En la calle de las sirenas quedan las fuerzas y la voluntad de luchar por lo inaudito, por el amor de un hombre indiferente. Se pone el mejor vestido que los duendes le puedan sostener al bajar la calle. Imagina cruzárselo bajo la luna y chocándose de golpe con una rosa en las manos.
Dicen que es difícil que sea posible la escena, al menos en los seres humanos. Malditos escritores que crean mundos tan reales con historias tan absurdas.
Ella espera en la vereda de la calle de las sirenas y se imagina estar con él bajo las estrellas porque el sol ya se ha ido pues bajo el sol no irán a jugar con las hamacas. Espera, espera, le sobra paciencia a diferencia de otras mujeres alteradas por una pronta aparición de un sujeto que les de la satisfacción de hacerlas sentir mujer. Ella aguarda.
Se ha vuelto una obsesión esperar, esperarlo. No se aburre aunque lo tenebroso de la noche se acerque. Los duendes que la acompañan deciden partir porque no creen que algo vaya a cambiar. Es evidente que nadie le ha enseñado a esta muchacha que los tiempos vuelan, y que esperar a un amor perdido de antemano es mantener viva una esperanza en vano.

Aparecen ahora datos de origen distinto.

Lemma Qmax0_nonpos (x : Q) : (x <= 0)%Q -> Qmax0 x = 0%Q.
Proof.
  intros H. unfold Qmax0. apply Qle_bool_iff in H. rewrite H. reflexivity.
Qed.

Lemma Qsum_max0_nonneg (l : list Q) : (0 <= Qsum (map Qmax0 l))%Q.
Proof.
  induction l as [|x l IH]; simpl; [lra|].
  pose proof (Qmax0_nonneg x). lra.
Qed.

Lemma Qsum_max0_ge (l : list Q) (e : Q) :
  e ∈ l -> (e <= Qsum (map Qmax0 l))%Q.
Proof.
  induction l as [|x l IH]; intros He; [inversion He|].
  simpl. pose proof (Qsum_max0_nonneg l). pose proof (Qmax0_nonneg x).
  apply elem_of_cons in He as [->|He].
  - pose proof (Qmax0_ge x). lra.
  - specialize (IH He). lra.
Qed.

Lemma Qsum_max0_nonpos (l : list Q) :
  Forall (fun x => (x <= 0)%Q) l -> (Qsum (map Qmax0 l) == 0)%Q.
Proof.
  induction 1 as [|x l Hx _ IH]; simpl; [reflexivity|].
  rewrite (Qmax0_nonpos x Hx), IH. reflexivity.
Qed.

Lemma take_at_reverse {A} (d : A) (a : list A) (idx : list nat) :
  take_at d a (reverse idx) = reverse (take_at d a idx).
Proof. unfold take_at. apply fmap_reverse. Qed.

Lemma StronglySorted_reverse_flip {A} (R : relation A) (l : list A) :
  StronglySorted R l -> StronglySorted (flip R) (reverse l).
Proof.
  induction 1 as [|x l Hs IH Hall]; [constructor|].
  rewrite reverse_cons. apply StronglySorted_app. repeat split.
  - intros y z Hy Hz. apply list_elem_of_singleton in Hz as ->.
    rewrite elem_of_reverse in Hy. rewrite Forall_forall in Hall.
    apply Hall. exact Hy.
  - exact IH.
  - repeat constructor.
Qed.

Lemma sorted_eigvals_perm (eigvals : list Q) :
  sorted_eigvals eigvals ≡ₚ eigvals.
Proof.
  unfold sorted_eigvals.
  rewrite take_at_reverse, take_at_argsort, reverse_Permutation.
  apply sorted_values_perm.
Qed.

Lemma sorted_eigvals_descending (eigvals : list Q) :
  StronglySorted (flip Qle) (sorted_eigvals eigvals).
Proof.
  unfold sorted_eigvals. rewrite take_at_reverse, take_at_argsort.
  apply StronglySorted_reverse_flip, sorted_values_sorted.
Qed.

(** In a descending list that contains a zero and whose positive part has
    a positive sum, the two leading entries are not negative. *)
Lemma leading_two_nonneg (d : list Q) (e : Q) :
  StronglySorted (flip Qle) d ->
  Exists (fun x => (x == 0)%Q) d ->
  (0 < Qsum (map Qmax0 d))%Q ->
  e ∈ take 2 d -> (0 <= e)%Q.
Proof.
  intros Hs Hz Htot He.
  destruct d as [|e0 rest]; [inversion Hz|].
  apply StronglySorted_cons in Hs as [Hall0 Hs].
  rewrite Forall_forall in Hall0. unfold flip in Hall0.
  assert (H0 : (0 <= e0)%Q).
  { apply Exists_cons in Hz as [Hz|Hz]; [lra|].
    apply Exists_exists in Hz as (z & Hzin & Hz0).
    specialize (Hall0 z Hzin). lra. }
  simpl in He. apply elem_of_cons in He as [->|He]; [exact H0|].
  destruct rest as [|e1 rest']; [inversion He|].
  simpl in He. apply list_elem_of_singleton in He as ->.
  destruct (Qlt_le_dec e1 0) as [Hneg|Hpos]; [|exact Hpos].
  exfalso.
  apply StronglySorted_cons in Hs as [Hall1 _].
  rewrite Forall_forall in Hall1. unfold flip in Hall1.
  assert (Hrest : Forall (fun x => (x <= 0)%Q) (e1 :: rest')).
  { constructor; [lra|]. apply Forall_forall. intros y Hy.
    specialize (Hall1 y Hy). lra. }
  assert (He0 : (e0 == 0)%Q).
  { apply Exists_cons in Hz as [Hz|Hz]; [exact Hz|].
    apply Exists_exists in Hz as (z & Hzin & Hz0).
    apply elem_of_cons in Hzin as [->|Hzin]; [lra|].
    specialize (Hall1 z Hzin). lra. }
  change (map Qmax0 (e0 :: e1 :: rest'))
    with (Qmax0 e0 :: map Qmax0 (e1 :: rest')) in Htot.
  change (Qsum (?x :: ?l)) with (x + Qsum l)%Q in Htot.
  rewrite (Qsum_max0_nonpos _ Hrest) in Htot.
  rewrite (Qmax0_nonpos e0) in Htot; lra.
Qed.

Lemma var_explained_bounds (eigvals : list Q) :
  (eigvals = [] \/ Exists (fun x => (x == 0)%Q) eigvals) ->
  let ve := var_explained eigvals 2 in
  Forall (fun v => (0 <= v)%Q /\ (v <= 1)%Q) ve
  /\ forall (k : nat) (top later : Q),
       ve !! 0%nat = Some top -> ve !! k = Some later -> (later <= top)%Q.
Proof.
  intros Hz ve. subst ve. unfold var_explained.
  set (d := sorted_eigvals eigvals).
  set (total := Qsum (map Qmax0 d)).
  destruct (Qlt_bool 0 total) eqn:Etot.
  - apply Qlt_bool_true in Etot.
    assert (Hzd : Exists (fun x => (x == 0)%Q) d).
    { destruct Hz as [->|Hz].
      - exfalso. vm_compute in Etot. discriminate.
      - unfold d. rewrite sorted_eigvals_perm. exact Hz. }
    pose proof (sorted_eigvals_descending eigvals) as Hs. fold d in Hs.
    split.
    + rewrite Forall_fmap. apply Forall_forall. intros e He. simpl.
      pose proof (leading_two_nonneg d e Hs Hzd Etot He) as H0.
      assert (Hin : e ∈ d).
      { apply list_elem_of_lookup in He as [i Hi].
        apply lookup_take_Some in Hi as [Hi _].
        eapply list_elem_of_lookup_2. exact Hi. }
      pose proof (Qsum_max0_ge d e Hin) as Hle. fold total in Hle.
      split.
      * apply Qle_shift_div_l; [exact Etot|]. lra.
      * apply Qle_shift_div_r; [exact Etot|]. lra.
    + intros k top later Htop Hlater.
      rewrite list_lookup_fmap in Htop, Hlater.
      destruct (take 2 d !! 0%nat) as [e0|] eqn:E0; [|discriminate].
      destruct (take 2 d !! k) as [ek|] eqn:Ek; [|discriminate].
      injection Htop as <-. injection Hlater as <-.
      assert (Hord : (ek <= e0)%Q).
      { destruct k as [|k].
        - rewrite E0 in Ek. injection Ek as ->. lra.
        - apply lookup_take_Some in E0 as [E0 _].
          apply lookup_take_Some in Ek as [Ek _].
          apply (StronglySorted_lookup_lt (flip Qle) d 0 (S k) e0 ek Hs
                   E0 Ek).
          lia. }
      apply Qle_shift_div_l; [exact Etot|].
      unfold Qdiv. rewrite <- Qmult_assoc, (Qmult_comm (/ total)).
      rewrite Qmult_inv_r by lra. lra.
  - simpl. split.
    + repeat constructor; vm_compute; discriminate.
    + intros k top later [= <-] Hlater.
      destruct k as [|[|k]]; simpl in Hlater; try discriminate;
        injection Hlater as <-; lra.
Qed.

(** Whatever [np.linalg.eigh] returns and however many components are
    asked for, no variance-explained value exceeds 1 and the values come
    in descending order: each is an eigenvalue over the sum of the
    eigenvalues clamped at 0. *)
Lemma var_explained_upper_and_order (eigvals : list Q) (n_components : nat) :
  Forall (fun v => (v <= 1)%Q) (var_explained eigvals n_components)
  /\ StronglySorted (flip Qle) (var_explained eigvals n_components).
Proof.
  unfold var_explained.
  set (d := sorted_eigvals eigvals).
  set (total := Qsum (map Qmax0 d)).
  destruct (Qlt_bool 0 total) eqn:Etot.
  - apply Qlt_bool_true in Etot.
    pose proof (sorted_eigvals_descending eigvals) as Hs. fold d in Hs.
    split.
    + rewrite Forall_fmap. apply Forall_forall. intros e He. simpl.
      assert (Hin : e ∈ d).
      { apply list_elem_of_lookup in He as [i Hi].
        apply lookup_take_Some in Hi as [Hi _].
        eapply list_elem_of_lookup_2. exact Hi. }
      pose proof (Qsum_max0_ge d e Hin) as Hle. fold total in Hle.
      apply Qle_shift_div_r; [exact Etot|]. lra.
    + rewrite <- (take_drop n_components d) in Hs.
      apply StronglySorted_app_1_l in Hs.
      apply (StronglySorted_fmap _ (flip Qle) (flip Qle)); [|exact Hs].
      intros x y Hxy. unfold flip in *.
      apply Qle_shift_div_l; [exact Etot|].
      unfold Qdiv. rewrite <- Qmult_assoc, (Qmult_comm (/ total)).
      rewrite Qmult_inv_r by lra. lra.
  - split.
    + apply Forall_replicate. vm_compute. discriminate.
    + induction n_components as [|k IH]; simpl; constructor; [exact IH|].
      apply Forall_replicate. unfold flip. lra.
Qed.

(** With the exact spectrum of the double-centred matrix, which always
    holds the eigenvalue 0 of the all-ones vector, the two values of the
    default call [n_components = 2] are not negative either. *)
Lemma pcoa_exact_spectrum_two_components
    (eigh : list (list Q) -> list Q * list (list Q)) (sqrt : Q -> Q)
    (labels : list string) (D : list (list Q)) (p : PCoA) :
  eigh_complete (double_centre D) (eigh (double_centre D)).1 ->
  _pcoa eigh sqrt labels D 2 = Ok p ->
  Forall (fun v => (0 <= v)%Q /\ (v <= 1)%Q) (variance_explained p).
Proof.
  intros [Hlen Hcomplete] Hp.
  assert (Hve : variance_explained p
                = var_explained (eigh (double_centre D)).1 2).
  { unfold _pcoa in Hp. destruct (eigh (double_centre D)).
    destruct (length D <? 2)%nat; [discriminate|].
    injection Hp as <-. reflexivity. }
  rewrite Hve. apply var_explained_bounds.
  rewrite double_centre_length in Hlen.
  destruct (length D) as [|n] eqn:En.
  - left. apply nil_length_inv. exact Hlen.
  - right. apply (Hcomplete 0%Q (replicate (length D) 1%Q)).
    apply double_centre_zero_eigenpair. lia.
Qed.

En la calle de las sirenas ella intenta creer que no acabó lo que nunca empezó, que sus sueños no están perdidos y que con amor siempre todo es posible. Por favor alguien que le avise que aunque le cause dolor su espera no tendrá recompensa. Quizá su vestido pierda el color cuando llore sin mesura, quizá ponga los zapatos en sus muñecas para caminar descalza y sentir la realidad más cruel  frente a frente. Ya no piensa el por qué lo ha hecho, por qué ha creído nuevamente en lo absurdo de la entrega completa de otro ser hacia ella. Solamente siente, siente perdidas sus propias esperanzas.